Ralston repeated Agriculture Commissioner Gary Black’s testimony that more food inspections would have to be pushed into federal hands.

“And accountability courts. My goodness, those are something I know a little bit about. Those are working,” Ralston said, referring to the criminal justice reforms put into place by Gov. Nathan Deal, intended to keep non-violent offenders out of prison.

Cuts suggested by the governor would cut out nearly 500 participants, he said.

“Then the question becomes, do you put those people on regular probation or do you put them in prison. And we all know that prison is a much, much, much more expensive alternative,” Ralston said.

The governor’s immediate spending plan would eliminate three GBI scientists and two lab techs from a system that’s already overloaded. The processing of rape kits, made a priority only a few years ago, would again be slowed. “We’re catching bad guys with that,” Ralston said.

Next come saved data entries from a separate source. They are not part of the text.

(* ===== verification/ZSetSpec.v ===== *)
(** What the sorted-set commands promise: the entries of a sorted set are a finite map of
    scores and its mirror image by score, which every write keeps; ZADD, ZINCRBY and
    ZREM as operations on the map; ranges by score as slices of the mirror. *)

From stdpp Require Import sorting.
From S2P Require Import Prelude Xerror GoStd Utils Float Strconv Store Ranges Mem Object Reply.
From S2P Require Import ObjectSpec Counters Generic GenericSpec Strings StringsSpec.
From S2P Require Import HashCmd HashSpec Rank ZSet.
From Stdlib Require Import Init.Byte.

#[local] Open Scope Z_scope.

(** ** Scores *)

(** A number a score can be. *)
Definition is_score (s : float64) : Prop := in_u64 s /\ isNaN s = false.

Lemma EncodeFloat_inj a b : in_u64 a -> in_u64 b -> EncodeFloat a = EncodeFloat b -> a = b.
Proof.
  intros Ha Hb E. pose proof (DecodeFloat_EncodeFloat a [] Ha) as D.
  rewrite E, DecodeFloat_EncodeFloat in D by done. by injection D.
Qed.

Lemma score_key_inj a b m m' : in_u64 a -> in_u64 b ->
  EncodeScoreKey (float_number a) m = EncodeScoreKey (float_number b) m' -> a = b /\ m = m'.
Proof.
  intros Ha Hb E. apply (f_equal (drop 1)) in E. change (EncodeFloat a ++ m = EncodeFloat b ++ m') in E.
  apply app_inj_1 in E as [E ->]; [|by rewrite !length_EncodeFloat]. split; [|done]. by apply EncodeFloat_inj.
Qed.

Lemma member_key_inj m m' : EncodeMemberKey m = EncodeMemberKey m' -> m = m'.
Proof. intros E. by apply (f_equal (drop 1)) in E. Qed.

(** Two scores compare in exactly one way. *)
Lemma score_trichotomy a b : is_score a -> is_score b ->
  (flt a b = true /\ flt b a = false /\ feq a b = false) \/
  (flt a b = false /\ flt b a = false /\ feq a b = true) \/
  (flt a b = false /\ flt b a = true /\ feq a b = false).
Proof.
  intros [Ha Na] [Hb Nb]. unfold flt, feq. rewrite !fcompare_magnitude by done.
  rewrite (andb_comm (magnitude b =? 0)). rewrite (Z.compare_antisym (magnitude a) (magnitude b)).
  destruct (is_neg a), (is_neg b); try destruct (_ && _); try destruct (magnitude a ?= magnitude b);
    cbn; intuition congruence.
Qed.

Lemma feq_refl a : is_score a -> feq a a = true.
Proof. intros Ha. destruct (score_trichotomy a a Ha Ha) as [(H1&H2&_)|[(_&_&H)|(H1&H2&_)]]; congruence. Qed.

Lemma compare_scores a b : is_score a -> is_score b ->
  Number_Compare (float_number a) (float_number b) = if flt a b then -1 else if feq a b then 0 else 1.
Proof.
  intros Ha Hb. unfold Number_Compare. cbn [float_number IsInt Float64].
  destruct (score_trichotomy a b Ha Hb) as [(E1&E2&E3)|[(E1&E2&E3)|(E1&E2&E3)]]; by rewrite ?E1, ?E2, ?E3.
Qed.

(** ** The fields of a sorted set *)

Definition stored_score (b : bytes) : option float64 :=
  match DecodeValue b with inr v => DecodeFloat (v_Value v) | inl _ => None end.

(** The score of a member. *)
Definition score_of (g : bytes -> option bytes) (m : bytes) : option float64 :=
  g (EncodeMemberKey m) ≫= stored_score.

Definition score_key (s : float64) (m : bytes) : bytes := EncodeScoreKey (float_number s) m.

(** Every member has a score, the entries by score are those of the members, and there
    are no other entries. Sorted sets keep numbers ([is_score]); geo keys keep any cell. *)
Record scores_ok (P : float64 -> Prop) (g : bytes -> option bytes) : Prop := {
  zk_value : forall m b, g (EncodeMemberKey m) = Some b -> exists s, stored_score b = Some s /\ P s;
  zk_mirror : forall s m, in_u64 s -> is_Some (g (score_key s m)) <-> score_of g m = Some s;
  zk_shape : forall f, is_Some (g f) ->
    exists m, f = EncodeMemberKey m \/ exists s, in_u64 s /\ f = score_key s m
}.
#[global] Arguments zk_value {_}.
#[global] Arguments zk_mirror {_}.
#[global] Arguments zk_shape {_}.
Abbreviation zset_ok := (scores_ok is_score).

Class ScoreRange (P : float64 -> Prop) : Prop := score_range s : P s -> in_u64 s.
#[export] Instance is_score_range : ScoreRange is_score := fun s Hs => proj1 Hs.
#[export] Instance in_u64_range : ScoreRange in_u64 := fun s Hs => Hs.

Lemma score_of_ok P g m s : scores_ok P g -> score_of g m = Some s -> P s.
Proof.
  intros Hz. unfold score_of. destruct (g (EncodeMemberKey m)) as [b|] eqn:E; [|done]. cbn [mbind option_bind].
  destruct (zk_value g Hz m b E) as (s'&->&Hs). by intros [= <-].
Qed.

Lemma score_of_ext g h m : (forall f, g f = h f) -> score_of g m = score_of h m.
Proof. intros E. unfold score_of. by rewrite E. Qed.

Lemma scores_ok_ext P g h : (forall f, g f = h f) -> scores_ok P g -> scores_ok P h.
Proof.
  intros E [Hv Hm Hs]. split.
  - intros m b. rewrite <- E. apply Hv.
  - intros s m. rewrite <- E, <- (score_of_ext g h) by done. apply Hm.
  - intros f. rewrite <- E. apply Hs.
Qed.

(** What the writes do to the map of scores. *)
Definition put_score (m : bytes) (s : float64) (z : bytes -> option float64) (x : bytes) : option float64 :=
  if decide (x = m) then Some s else z x.
Definition del_score (m : bytes) (z : bytes -> option float64) (x : bytes) : option float64 :=
  if decide (x = m) then None else z x.

Definition score_value (ts : Z) (s : float64) : bytes := EncodeValue {| v_Timestamp := ts; v_Value := EncodeFloat s |}.
Definition mirror_value (ts : Z) : bytes := EncodeValue {| v_Timestamp := ts; v_Value := [] |}.

Lemma stored_score_value ts s : in_u64 ts -> in_u64 s -> stored_score (score_value ts s) = Some s.
Proof.
  intros Ht Hs. unfold stored_score, score_value. rewrite DecodeValue_EncodeValue by done. cbn [v_Value].
  rewrite <- (app_nil_r (EncodeFloat s)). by apply DecodeFloat_EncodeFloat.
Qed.

(** Both entries of a member. *)
Definition put_both (ts : Z) (m : bytes) (s : float64) (g : bytes -> option bytes) : bytes -> option bytes :=
  put_field (score_key s m) (mirror_value ts) (put_field (EncodeMemberKey m) (score_value ts s) g).
Definition del_both (m : bytes) (s : float64) (g : bytes -> option bytes) : bytes -> option bytes :=
  del_field (score_key s m) (del_field (EncodeMemberKey m) g).

Lemma member_not_score m s m' : EncodeMemberKey m <> score_key s m'.
Proof. intros E. by apply (f_equal head) in E. Qed.

(** Decides which entry a key is. *)
#[local] Ltac fields_cases :=
  unfold put_both, del_both, put_field, del_field in *;
  repeat match goal with
    | |- context [decide (?a = ?b)] => destruct (decide (a = b)) as [?E|?E]
    | Hf : context [decide (?a = ?b)] |- _ => destruct (decide (a = b)) as [?E|?E]
    | E : EncodeMemberKey _ = EncodeMemberKey _ |- _ => apply member_key_inj in E; subst
    | E : score_key _ _ = score_key _ _ |- _ => apply score_key_inj in E as [? ?]; [subst|assumption..]
    | E : EncodeMemberKey _ = score_key _ _ |- _ => exfalso; by apply member_not_score in E
    | E : score_key _ _ = EncodeMemberKey _ |- _ => exfalso; symmetry in E; by apply member_not_score in E
    end.

Lemma score_of_put ts m s g x : in_u64 ts -> in_u64 s ->
  score_of (put_both ts m s g) x = put_score m s (score_of g) x.
Proof.
  intros Ht Hs. unfold score_of at 1, put_score. fields_cases; cbn [mbind option_bind]; [by apply stored_score_value|congruence|congruence|done].
Qed.
Lemma score_of_del m s g x : score_of (del_both m s g) x = del_score m (score_of g) x.
Proof. unfold score_of at 1, del_score. fields_cases; first [done|congruence]. Qed.

(** A change of the entries of one member. *)
Lemma scores_ok_step P g h m :
  scores_ok P g ->
  (forall x, x <> m -> h (EncodeMemberKey x) = g (EncodeMemberKey x) /\
     forall s, in_u64 s -> h (score_key s x) = g (score_key s x)) ->
  (forall b, h (EncodeMemberKey m) = Some b -> exists s, stored_score b = Some s /\ P s) ->
  (forall s, in_u64 s -> is_Some (h (score_key s m)) <-> score_of h m = Some s) ->
  (forall f, is_Some (h f) ->
     is_Some (g f) \/ f = EncodeMemberKey m \/ exists s, in_u64 s /\ f = score_key s m) ->
  scores_ok P h.
Proof.
  intros Hz Hother Hb Hmir Hf. split.
  - intros x b. destruct (decide (x = m)) as [->|Hx]; [apply Hb|]. destruct (Hother x Hx) as [-> _]. by apply (zk_value _ Hz).
  - intros s x Hs. destruct (decide (x = m)) as [->|Hx]; [by apply Hmir|].
    destruct (Hother x Hx) as [E1 E2]. unfold score_of. rewrite E1, E2 by done. by apply (zk_mirror _ Hz).
  - intros f [Hg|[Hm|(s&Hs&Hm)]]%Hf; [by apply (zk_shape g Hz)|exists m; by left|exists m; right; by exists s].
Qed.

Then there is reduced spending on mental health programs, expected to prompt increases in suicides. The governor has also ordered immediate cuts to all 159 county health departments. “There are 11 counties in rural Georgia where that is the only medical facility – the county health department. No medical doctor, no nurse practitioner, no hospital,” Ralston said.

County health departments figure large in a House-plan to attack Georgia’s exceedingly high mortality rate for new mothers – particularly among African-American women in rural Georgia.

There’s not enough room here to list all of Ralston’s concerns. And it is only one side of the coin. My colleagues and I will happily listen to Governor Kemp’s version of events, should he choose to air them.

But before we parted, I asked Speaker Ralston if he contemplated any major changes to the state’s generous tax credit program for the film and TV industry, which has sparked a billion-dollar movie boom in Georgia.

As the session began, two state audits were published, both critical of the program. Last year, the credits amounted to an estimated $870 million in forfeited revenue, and as we’ve said – the budget is tight.

"I'm looking for an audit that everybody agrees is accurate," Ralston said. "We have a state auditor that walks into my office a week into session, and paints a picture  that is completely inconsistent with everything that all of us have thought since '07."

The state Department of Economic Development has since produced a competing study that paints a brighter picture – but which has also been subjected to criticism.

“What we have to remember is that, at the end of that tax credit are Georgians working at jobs. I know one pretty well,” Ralston said. “Have you seen ‘Just Mercy’? Go see it, and wait for the credits.”

His daughter’s name is there. She manages props, designs sets and scouts filming locations in Georgia.

“It’s a great, great movie,” Ralston said.